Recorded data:
-------------------------
(** C4: when the agent does not support images, a paste or a drop
    that carries at least one whitelisted image file (a clipboard item
    of a whitelisted type that gives a file; a dropped file of a
    whitelisted type) attaches nothing, emits the "not supported"
    notice exactly once and no other notice, whatever the number and
    the sizes of the files, and prevents the event's default
    handling. *)
Theorem unsupported_images_rejected randomUUID (p : Props) (trace : list effect) :
  supportsImages p = false ->
  image_event_trace randomUUID p trace ->
  image_changes trace = [] /\
  notices trace = [notice_not_supported] /\
  PreventDefault ∈ trace /\
  forall s, st_attachedImages (run s trace) = st_attachedImages s.
Proof.
  intros Hs [e items item file He Hin Hty Hfile | e files file He Hin Hty].
  - pose proof (clipboard_image_files_item _ _ _ Hin Hty Hfile) as Hne.
    rewrite (handlePaste_unsupported _ _ _ _ Hs He Hne).
    repeat split. apply list_elem_of_here.
  - pose proof (dropped_image_files_file _ _ Hin Hty) as Hne.
    rewrite (handleDrop_unsupported _ _ _ _ Hs He Hne).
    repeat split. do 2 apply list_elem_of_further. apply list_elem_of_here.
Qed.

Definition no_images : Props := render false [].

(** A paste of a text item, a 2 MB PNG and a 7 MB JPEG, and a drop of
    a PNG. *)
Lemma unsupported_images_rejected_witness :
  (let trace :=
     handlePaste uuid no_images
       {| clipboard_items :=
            Some [{| item_type := js "text/plain"; getAsFile := None |};
                  file_item png_2mb; file_item jpeg_7mb] |} in
   image_changes trace = [] /\
   notices trace = [notice_not_supported] /\
   PreventDefault ∈ trace /\
   forall s, st_attachedImages (run s trace) = st_attachedImages s) /\
  (let trace := handleDrop uuid no_images (drop_of [png_2mb]) in
   image_changes trace = [] /\
   notices trace = [notice_not_supported] /\
   PreventDefault ∈ trace /\
   forall s, st_attachedImages (run s trace) = st_attachedImages s).
Proof.
  split.
  - apply (unsupported_images_rejected uuid no_images); [reflexivity|].
    eapply (trace_paste uuid no_images _ _ (file_item png_2mb) png_2mb).
    + reflexivity.
    + apply list_elem_of_further, list_elem_of_here.
    + apply list_elem_of_here.
    + reflexivity.
  - apply (unsupported_images_rejected uuid no_images); [reflexivity|].
    eapply (trace_drop uuid no_images (drop_of [png_2mb]) _ png_2mb).
    + reflexivity.
    + apply list_elem_of_here.
    + apply list_elem_of_here.
Defined.

(** *** Oversized files *)

(** A file the loop turns into an image: within the byte cap, and
    read without failure. *)
Definition accepted (file : File) : bool :=
  negb (MAX_IMAGE_SIZE_BYTES <? size file)%Z
  && bool_decide (is_Some (fileToBase64 file)).

(** The number of images a run over [files] adds when the count cap
    does not stop it. *)
Definition added (files : list File) : nat :=
  length (List.filter accepted files).

Lemma addImage_below attached image :
  length attached < MAX_IMAGE_COUNT ->
  addImage attached image = [OnAttachedImagesChange (attached ++ [image])].
Proof.
  intros Hlt. unfold addImage.
  by destruct (Nat.leb_spec MAX_IMAGE_COUNT (length attached)); [lia|].
Qed.

(** While the cap is not reached the loop goes through the files one
    by one. *)
Lemma processImageFiles_from_app randomUUID attached before :
  forall addedCount rest,
    length attached + addedCount + added before < MAX_IMAGE_COUNT ->
    processImageFiles_from randomUUID attached addedCount (before ++ rest) =
    processImageFiles_from randomUUID attached addedCount before
    ++ processImageFiles_from randomUUID attached
         (addedCount + added before) rest.
Proof.
  induction before as [|file before IH]; intros addedCount rest Hlt.
  - simpl. by rewrite Nat.add_0_r.
  - rewrite <- app_comm_cons, !processImageFiles_from_cons.
    unfold added in *. simpl in Hlt. unfold accepted in Hlt at 1.
    destruct (Nat.leb_spec MAX_IMAGE_COUNT (length attached + addedCount))
      as [Hge|_]; [exfalso; lia|].
    destruct (MAX_IMAGE_SIZE_BYTES <? size file)%Z eqn:Hsz; simpl in Hlt.
    + rewrite IH by done. simpl. unfold accepted at 2. by rewrite Hsz.
    + destruct (fileToBase64 file) as [base64|] eqn:Hb64.
      * rewrite bool_decide_eq_true_2 in Hlt by done. simpl in Hlt.
        rewrite IH by lia. simpl. unfold accepted at 2.
        rewrite Hsz, Hb64, bool_decide_eq_true_2 by done. simpl.
        rewrite <- app_assoc. do 3 f_equal. lia.
      * rewrite bool_decide_eq_false_2 in Hlt by (by intros [? ?]).
        rewrite IH by done. simpl. unfold accepted at 2.
        rewrite Hsz, Hb64, bool_decide_eq_false_2 by (by intros [? ?]).
        done.
Qed.

Definition size_limit_notices (trace : list effect) : list jsstring :=
  List.filter (JsString.eqb notice_too_large) (notices trace).

Definition oversized (files : list File) : list File :=
  List.filter (fun file => (MAX_IMAGE_SIZE_BYTES <? size file)%Z) files.

(** Ten attached images: the list is full. *)
Definition full : list AttachedImage := repeat png_image 10.

Lemma paste_png_below attached :
  length attached < MAX_IMAGE_COUNT ->
  handlePaste uuid (render true attached) (paste_of [png_2mb]) =
  [PreventDefault; OnAttachedImagesChange (attached ++ [png_image])].
Proof.
  intros Hlt.
  change (handlePaste _ _ _) with
    (PreventDefault :: processImageFiles_from uuid attached 0 [png_2mb]).
  rewrite processImageFiles_from_cons.
  destruct (Nat.leb_spec MAX_IMAGE_COUNT (length attached + 0));
    [exfalso; lia|].
  change (MAX_IMAGE_SIZE_BYTES <? size png_2mb)%Z with false. cbv iota.
  change (fileToBase64 png_2mb) with (Some (data png_image)). cbv iota.
  rewrite addImage_below by done. by rewrite app_nil_r.
Qed.

Lemma stored_repeat_png n : n <= MAX_IMAGE_COUNT -> stored (repeat png_image n).
Proof.
  induction n as [|n IH]; intros Hn; [apply stored_initially|].
  apply (stored_paste uuid (render true (repeat png_image n))
           (paste_of [png_2mb])); [apply IH; lia|].
  rewrite paste_png_below by (rewrite repeat_length; lia).
  replace (repeat png_image (S n)) with (repeat png_image n ++ [png_image]).
  - apply list_elem_of_further, list_elem_of_here.
  - clear. induction n as [|n IH]; [reflexivity|]. simpl. by rewrite IH.
Qed.

(** C5, as stated, fails: with ten images attached, a paste of one
    7 MB JPEG emits the image-count notice and stops; the oversized
    file gets no size-limit notice. *)
Lemma oversized_at_count_cap_unnoticed :
  let trace := handlePaste uuid (render true full) (paste_of [jpeg_7mb]) in
  stored full /\
  notices trace = [notice_max_images] /\
  length (size_limit_notices trace) <> length (oversized [jpeg_7mb]).
Proof.
  split; [apply stored_repeat_png; unfold MAX_IMAGE_COUNT; lia|].
  split; [reflexivity|]. vm_compute. discriminate.
Qed.

(** C5, amended: in a batch with image support enabled, a file larger
    than [MAX_IMAGE_SIZE_BYTES] that the loop reaches before the
    image-count cap stops the batch (the attached count plus the
    images added so far in the batch is below [MAX_IMAGE_COUNT]) is
    answered by exactly one size-limit notice and not attached, and
    the loop goes on with the files after it.  In particular a paste
    of one 2 MB PNG and one 7 MB JPEG onto an empty attachment list
    leaves exactly the PNG attached and emits one size-limit notice,
    for the JPEG. *)
Theorem oversized_file_rejected randomUUID attached before file after :
  (MAX_IMAGE_SIZE_BYTES < size file)%Z ->
  length attached + added before < MAX_IMAGE_COUNT ->
  processImageFiles randomUUID attached (before ++ file :: after) =
    processImageFiles randomUUID attached before
    ++ NewNotice notice_too_large
    :: processImageFiles_from randomUUID attached (added before) after
  /\
  let trace :=
    handlePaste randomUUID (render true []) (paste_of [png_2mb; jpeg_7mb]) in
  notices trace = [notice_too_large] /\
  forall s,
    st_attachedImages (run s trace) = [png_image_with (randomUUID 0)].
Proof.
  intros Hbig Hlt. split; [|by split].
  unfold processImageFiles.
  rewrite processImageFiles_from_app by (simpl; lia).
  rewrite processImageFiles_from_cons. simpl (0 + _).
  destruct (Nat.leb_spec MAX_IMAGE_COUNT (length attached + added before))
    as [Hge|_]; [exfalso; lia|].
  by destruct (Z.ltb_spec MAX_IMAGE_SIZE_BYTES (size file)); [|lia].
Qed.

Lemma oversized_file_rejected_witness :
  processImageFiles uuid [] ([png_2mb] ++ jpeg_7mb :: []) =
    processImageFiles uuid [] [png_2mb]
    ++ NewNotice notice_too_large
    :: processImageFiles_from uuid [] (added [png_2mb]) []
  /\
  let trace :=
    handlePaste uuid (render true []) (paste_of [png_2mb; jpeg_7mb]) in
  notices trace = [notice_too_large] /\
  forall s, st_attachedImages (run s trace) = [png_image_with (uuid 0)].
Proof.
  apply (oversized_file_rejected uuid [] [png_2mb] jpeg_7mb []).
  - reflexivity.
  - vm_compute. lia.
Defined.

End ImageFacts.

(** ** Properties of submit and of the per-agent reset *)

Module SubmitFacts.
Import ChatInput Samples.

(** There is something to send: non-blank text, or an image. *)
Definition has_content (p : Props) : Prop :=
  JsString.trim (inputValue p) <> [] \/ attachedImages p <> [].

Definition submit_allowed (p : Props) : Prop :=
  has_content p /\ isSessionReady p = true /\ isRestoringSession p = false.

(** The trace calls [onSendMessage]. *)
Definition sends (trace : list effect) : Prop :=
  exists content images, OnSendMessage content images ∈ trace.

(** The images [onSendMessage] is given; [undefined] stands for
    none. *)
Definition sent_images (images : option (list ImagePromptContent))
    : list ImagePromptContent :=
  default [] images.

Lemma empty_check p :
  negb (JsString.truthy (JsString.trim (inputValue p)))
  && (length (attachedImages p) =? 0) = false <-> has_content p.
Proof.
  unfold has_content.
  destruct (JsString.trim (inputValue p)) as [|c t];
    destruct (attachedImages p) as [|i l]; simpl; intuition congruence.
Qed.

Lemma isButtonDisabled_false p :
  isSending p = false ->
  isButtonDisabled p = false <-> submit_allowed p.
Proof.
  intros Hs. unfold isButtonDisabled, submit_allowed, has_content.
  rewrite Hs. simpl.
  destruct (isSessionReady p), (isRestoringSession p);
    destruct (JsString.trim (inputValue p)) as [|c t];
    destruct (attachedImages p) as [|i l]; simpl; intuition congruence.
Qed.

Lemma handleSendOrStop_content p :
  isSending p = false -> has_content p ->
  handleSendOrStop p =
  [OnInputChange []; OnAttachedImagesChange [];
   SetHintText None; SetCommandText [];
   OnSendMessage (JsString.trim (inputValue p))
     (if 0 <? length (map to_prompt (attachedImages p))
      then Some (map to_prompt (attachedImages p)) else None)].
Proof.
  intros Hs Hc. unfold handleSendOrStop. rewrite Hs.
  by rewrite (proj2 (empty_check p) Hc).
Qed.

Lemma handleSendOrStop_empty p :
  isSending p = false ->
  JsString.trim (inputValue p) = [] -> attachedImages p = [] ->
  handleSendOrStop p = [].
Proof.
  intros Hs Ht Hi. unfold handleSendOrStop. by rewrite Hs, Ht, Hi.
Qed.

Lemma handleSendOrStop_sends p :
  isSending p = false -> sends (handleSendOrStop p) <-> has_content p.
Proof.
  intros Hs. split.
  - intros (c & i & H). apply empty_check.
    unfold handleSendOrStop in H. rewrite Hs in H.
    destruct (negb _ && _); [by apply elem_of_nil in H | done].
  - intros Hc. rewrite handleSendOrStop_content by done.
    eexists _, _. do 4 apply list_elem_of_further. apply list_elem_of_here.
Qed.

(** Membership of an effect in a trace built from conses and
    appends of known effects, none of which it equals. *)
Ltac absent H :=
  repeat first
    [ apply elem_of_nil in H; destruct H
    | apply elem_of_cons in H as [H|H]; [discriminate H|]
    | apply elem_of_app in H as [H|H]
    | match type of H with
      | _ ∈ (if ?b then _ else _) => destruct b
      | _ ∈ match ?o with Some _ => _ | None => _ end => destruct o
      end ].

Lemma handleDropdownKeyPress_no_send p e :
  ~ sends (fst (handleDropdownKeyPress p e)).
Proof.
  intros (c & i & H). unfold handleDropdownKeyPress in H.
  repeat match type of H with
         | context [if ?b then (_, _) else _] => destruct b; simpl in H
         end;
    unfold handleSelectSlashCommand, selectMention, setTextAndFocus in H;
    absent H.
Qed.

Lemma handleKeyDown_sends p e :
  isSending p = false -> sends (handleKeyDown p e) -> submit_allowed p.
Proof.
  intros Hs H. unfold handleKeyDown in H.
  pose proof (handleDropdownKeyPress_no_send p e) as Hd.
  destruct (handleDropdownKeyPress p e) as [effects handled].
  simpl in Hd. destruct handled; [done|].
  destruct H as (c & i & H).
  apply elem_of_app in H as [H|H]; [by destruct Hd; exists c, i|].
  destruct (key_is e "Enter" && negb (isComposing e));
    [|by apply elem_of_nil in H].
  match type of H with
  | _ ∈ (if ?b then _ else _) => destruct b; [|by apply elem_of_nil in H]
  end.
  apply elem_of_cons in H as [H|H]; [discriminate|].
  destruct (isButtonDisabled p) eqn:Hdis; simpl in H;
    [by apply elem_of_nil in H|].
  by apply isButtonDisabled_false.
Qed.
-------------------------
Please transcribe the data above without changes, from its first line to its "whitelisted type) attaches" line, and leave out anything past that.

• RESPONSE TO THE EXERCISE:
(** C4: when the agent does not support images, a paste or a drop
    that carries at least one whitelisted image file (a clipboard item
    of a whitelisted type that gives a file; a dropped file of a
    whitelisted type) attaches nothing, emits the "not supported"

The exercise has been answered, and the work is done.